José Acevedo y Gómez (1773 in Charalá, Santander – May 1817, in Caquetá) was an independence hero of Colombia. With an educational background of grammar and philosophy, he became a highly skillful orator and political figure, attaining the position of the Attorney General. He generated a vast wealth through his trading activities. He was honored with a bust in the patio of the Palacio Liévano.

==Early life==
Born in 1773 in Charalá, he was baptized in the Monguí parish. He was descended from noble Spanish families on both sides. He studied at the Our Lady of the Rosary University. While he read the classics and liberal philosophers of the eighteenth century, he did not pursue a degree. Instead, he developed skills in trade. He evolved as a very good orator, and with this skill he could promote freedom movements of the country.

In the field of business trading, which he operated from 1810 from Bogotá, his cousin Miguel Tadeo Gomez Duran (in 1810, Gomez Duran was also an administrator of a royal trading company in Socorro) was his partner. He was considered a rebellious merchant.

==Career==
He moved to San Gil where he held various public offices. In Bogotá, he delivered his oratory, "The Tribune of Pueblo". Here, he prospered as a trader, while training in law and philosophy.
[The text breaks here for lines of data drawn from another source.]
(* ===== verification/_CoqProject ===== *)
-Q . S2P
Prelude.v
Lookup.v
Book.v
User.v
Store.v
Lending.v
Invariant.v
Queue.v
Undo.v
Abstract.v
Failures.v
Messages.v
Controller.v
QtTable.v
View.v
System.v
Scenarios.v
In 1808, he was appointed Perpetual Regidor of the Cabildo of Santa Fe. The same year, Spain was invaded by the French, and Acevedo participated in the oath of allegiance to King Ferdinand VII, but also stated the need to form a Governing Board. During 1809, he engaged in conspiracies seeking to depose the Viceroy Antonio José Amar y Borbón, to form an independent government. He became interested in the emerging proposals for the emancipation of the American colonies and decided to begin organizing meetings with other intellectuals and leaders of the city which culminated with the Cry of Independence of Colombia of July 20, 1810, when street riots began, turning chaotic and ineffective. Popular leaders proclaimed their tribute to Acevedo, trying to harness his excellent oratory skills, and he addressed the crowd at the central square of the city with a speech that fueled the need to seize the moment to organize as an autonomous government. He stated:
"Santafereños: If you lose the moment of effervescence and heat, if you let this opportunity escape single and happy, within twelve hours shall be treated as insurgents: behold the dungeons, shackles and chains that await you."
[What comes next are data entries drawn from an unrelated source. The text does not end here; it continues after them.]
(* ===== verification/Store.v ===== *)
(** * Store: the state of [LibraryStore] and its registration commands

    [src/controllers/store.py]: [__init__] (lines 6-9) creates two empty
    lists and an empty undo stack; [find_book]/[find_user] (lines 12-16) are
    the scans of [Lookup]; [add_book]/[add_user] (lines 19-29) append a
    record whose id is not yet present.  The undo stack holds dictionaries
    with an ["op"] key; the two shapes the store pushes are [RecBorrow]
    (line 38) and [RecReturn] (line 65), and [RecOther] stands for any other
    dictionary, which [undo_last] reports as an unknown operation.  The
    stack is a list whose head is the top (the last element of the Python
    list).

    Each [return f"..."] of the store is a constructor of [Msg] carrying
    the values the f-string interpolates. *)

From S2P Require Import Prelude Lookup Book User.
From stdpp Require Import gmap.

Local Open Scope string_scope.

Inductive UndoRecord :=
  | RecBorrow (user_id book_id : string)
  | RecReturn (user_id book_id : string) (autoloan_to_next : option string)
  | RecOther (op : string).

Record LibraryStore := {
  books : list Book;
  users : list User;
  undo_stack : list UndoRecord
}.

(** [LibraryStore()] *)
Definition empty_store : LibraryStore :=
  {| books := []; users := []; undo_stack := [] |}.

(** The suffix of [return_book]'s message (lines 52-64). *)
Inductive AutoLoan :=
  | NoReservation
  | AssignedTo (next_name : string)
  | NextGone.

Inductive Msg :=
  | BookExists (book_id : string)
  | BookAdded (title : string)
  | UserExists (user_id : string)
  | UserAdded (name : string)
  | UserNotFound (user_id : string)
  | BookNotFound (book_id : string)
  | Borrowed (title name : string) (available : Z)
  | AlreadyQueued (name title : string)
  | Queued (name title : string) (position : nat)
  | NotBorrowed (name title : string)
  | Returned (title : string) (auto : AutoLoan) (available : Z)
  | NothingToUndo
  | UndoneBorrow (title name : string)
  | UndoBorrowFailed
  | UndoReturnFailed
  | UndoneReturn (title name : string)
  | UndoNoCopy
  | UnknownOp.

#[export] Instance UndoRecord_eq_dec : EqDecision UndoRecord.
Proof. solve_decision. Defined.
#[export] Instance AutoLoan_eq_dec : EqDecision AutoLoan.
Proof. solve_decision. Defined.
#[export] Instance Msg_eq_dec : EqDecision Msg.
Proof. solve_decision. Defined.
#[export] Instance LibraryStore_eq_dec : EqDecision LibraryStore.
Proof. solve_decision. Defined.

(** [self.find_book(book_id)], [self.find_user(user_id)] *)
Definition find_book (book_id : string) (s : LibraryStore) : option Book :=
  find_by_id book_id (books s).

Definition find_user (user_id : string) (s : LibraryStore) : option User :=
  find_by_id user_id (users s).

(** Mutating the book (user) object found under [k]. *)
Definition update_book (k : string) (f : Book -> Book) (s : LibraryStore) : LibraryStore :=
  {| books := update_by_id k f (books s); users := users s; undo_stack := undo_stack s |}.

Definition update_user (k : string) (f : User -> User) (s : LibraryStore) : LibraryStore :=
  {| books := books s; users := update_by_id k f (users s); undo_stack := undo_stack s |}.

(** [self.undo_stack.append(r)] *)
Definition push_undo (r : UndoRecord) (s : LibraryStore) : LibraryStore :=
  {| books := books s; users := users s; undo_stack := r :: undo_stack s |}.

(** [add_book] (lines 19-23). *)
Definition add_book (book : Book) (s : LibraryStore) : LibraryStore * Msg :=
  match find_book (Book.id book) s with
  | Some _ => (s, BookExists (Book.id book))
  | None => ({| books := books s ++ [book]; users := users s; undo_stack := undo_stack s |},
             BookAdded (Book.title book))
  end.

(** [add_user] (lines 25-29). *)
Definition add_user (user : User) (s : LibraryStore) : LibraryStore * Msg :=
  match find_user (User.id user) s with
  | Some _ => (s, UserExists (User.id user))
  | None => ({| books := books s; users := users s ++ [user]; undo_stack := undo_stack s |},
             UserAdded (User.name user))
  end.

(** [LibraryController.seed_sample_data]
    ([src/models/library_controller.py], lines 47-51): two books and two
    users registered through [add_book]/[add_user], messages discarded. *)
Definition seed_sample_data (s : LibraryStore) : LibraryStore :=
  let s := fst (add_book (mk_book "B001" "El Quijote" "Cervantes" 1605 2) s) in
  let s := fst (add_book (mk_book "B002" "Cien años de soledad" "García Márquez" 1967 1) s) in
  let s := fst (add_user (mk_user "U001" "Ana" "ana@example.com") s) in
  fst (add_user (mk_user "U002" "Luis" "luis@example.com") s).

(** ** Lookups after a mutation *)

Section store_lemmas.
Implicit Types (s : LibraryStore) (k : string).

Lemma find_book_update_eq k f s b :
  keeps_id f -> find_book k s = Some b -> find_book k (update_book k f s) = Some (f b).
Proof. apply find_update_eq. Qed.

Lemma find_book_update_same k f s :
  keeps_id f -> find_book k (update_book k f s) = f <$> find_book k s.
Proof. apply find_update_fmap. Qed.

Lemma find_user_update_same k f s :
  keeps_id f -> find_user k (update_user k f s) = f <$> find_user k s.
Proof. apply find_update_fmap. Qed.

Lemma find_book_update_ne k k' f s :
  keeps_id f -> k ≠ k' -> find_book k' (update_book k f s) = find_book k' s.
Proof. apply find_update_ne. Qed.

Lemma find_user_update_eq k f s u :
  keeps_id f -> find_user k s = Some u -> find_user k (update_user k f s) = Some (f u).
Proof. apply find_update_eq. Qed.

Lemma find_user_update_ne k k' f s :
  keeps_id f -> k ≠ k' -> find_user k' (update_user k f s) = find_user k' s.
Proof. apply find_update_ne. Qed.

Lemma find_book_update k k' f s :
  keeps_id f ->
  find_book k' (update_book k f s) = if decide (k = k') then f <$> find_book k' s else find_book k' s.
Proof.
  intros Hf. case_decide; [subst; by apply find_book_update_same|by apply find_book_update_ne].
Qed.

Lemma find_user_update k k' f s :
  keeps_id f ->
  find_user k' (update_user k f s) = if decide (k = k') then f <$> find_user k' s else find_user k' s.
Proof.
  intros Hf. case_decide; [subst; by apply find_user_update_same|by apply find_user_update_ne].
Qed.

Lemma find_book_update_is_Some k k' f s :
  keeps_id f -> is_Some (find_book k' (update_book k f s)) <-> is_Some (find_book k' s).
Proof. apply find_update_is_Some. Qed.

Lemma find_user_update_is_Some k k' f s :
  keeps_id f -> is_Some (find_user k' (update_user k f s)) <-> is_Some (find_user k' s).
Proof. apply find_update_is_Some. Qed.

Lemma find_user_in k s u : find_user k s = Some u -> u ∈ users s.
Proof. apply find_by_id_Some. Qed.

Lemma find_book_in k s b : find_book k s = Some b -> b ∈ books s.
Proof. apply find_by_id_Some. Qed.

Lemma update_book_compose k f g s :
  keeps_id g -> update_book k f (update_book k g s) = update_book k (fun b => f (g b)) s.
Proof. intros Hg. unfold update_book. simpl. by rewrite update_by_id_compose. Qed.

(** The projections of a mutated store. *)
Lemma users_update_book k f s : users (update_book k f s) = users s.
Proof. done. Qed.
Lemma books_update_user k f s : books (update_user k f s) = books s.
Proof. done. Qed.
Lemma books_push r s : books (push_undo r s) = books s.
Proof. done. Qed.
Lemma users_push r s : users (push_undo r s) = users s.
Proof. done. Qed.
Lemma undo_stack_update_book k f s : undo_stack (update_book k f s) = undo_stack s.
Proof. done. Qed.
Lemma undo_stack_update_user k f s : undo_stack (update_user k f s) = undo_stack s.
Proof. done. Qed.

Lemma find_book_update_user k k' f s : find_book k' (update_user k f s) = find_book k' s.
Proof. done. Qed.

Lemma find_user_update_book k k' f s : find_user k' (update_book k f s) = find_user k' s.
Proof. done. Qed.

Lemma find_book_push r k s : find_book k (push_undo r s) = find_book k s.
Proof. done. Qed.

Lemma find_user_push r k s : find_user k (push_undo r s) = find_user k s.
Proof. done. Qed.
End store_lemmas.

#[export] Hint Rewrite find_book_update_user find_user_update_book find_book_push
  find_user_push : lib_rw.
#[export] Hint Rewrite find_book_update_same find_user_update_same using eauto with lib : lib_rw.
#[export] Hint Resolve find_user_in find_book_in : lib.
Create Rewrite HintDb known_rw.
#[export] Hint Rewrite users_update_book books_update_user books_push users_push
  undo_stack_update_book undo_stack_update_user : lib_rw known_rw.
#[export] Hint Rewrite find_book_update_is_Some find_user_update_is_Some using eauto with lib : known_rw.
#[export] Hint Rewrite find_book_update_user find_user_update_book find_book_push
  find_user_push : known_rw.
Along with six other patriots such as Camilo Torres Tenorio, Francisco Jose de Caldas, Jorge Tadeo y Lozano, he met on 20 July 1810 and proclaimed the independence of the Viceroyalty of New Granada. They had gathered in the main plaza of the country's capital city, Bogotá, in an open-air meeting. The seven patriots of the group were known as the "Colombian Founding Fathers". On the morning of 21 July 1810, a document was drafted by Antonio José known as the “Act of Independence” and was signed by the members of the group. This document clearly spelt out the autonomous status of New Grenada to be governed under Federal system. The autonomy was to enable the people to govern themselves through a constitution. Following this declaration there were agitations and riots between rival groups of people. This group's decision called the junta proclamation stated that “it no longer recognized the Supreme Regency Council, marking a decisive moment: no corporation or person located in or hailing from the peninsula have authority over these lands except for Ferdinand VII.”

During the period known as "Patria Boba", Acevedo participated in the independence rebellions of Cundinamarca and Tunja. He held positions in government during the Patria Boba. But when the forces of General Pablo Morillo regained much of United Provinces of New Granada, Acevedo took refuge in the jungles of Caquetá. While there, he fell ill and died in May 1817.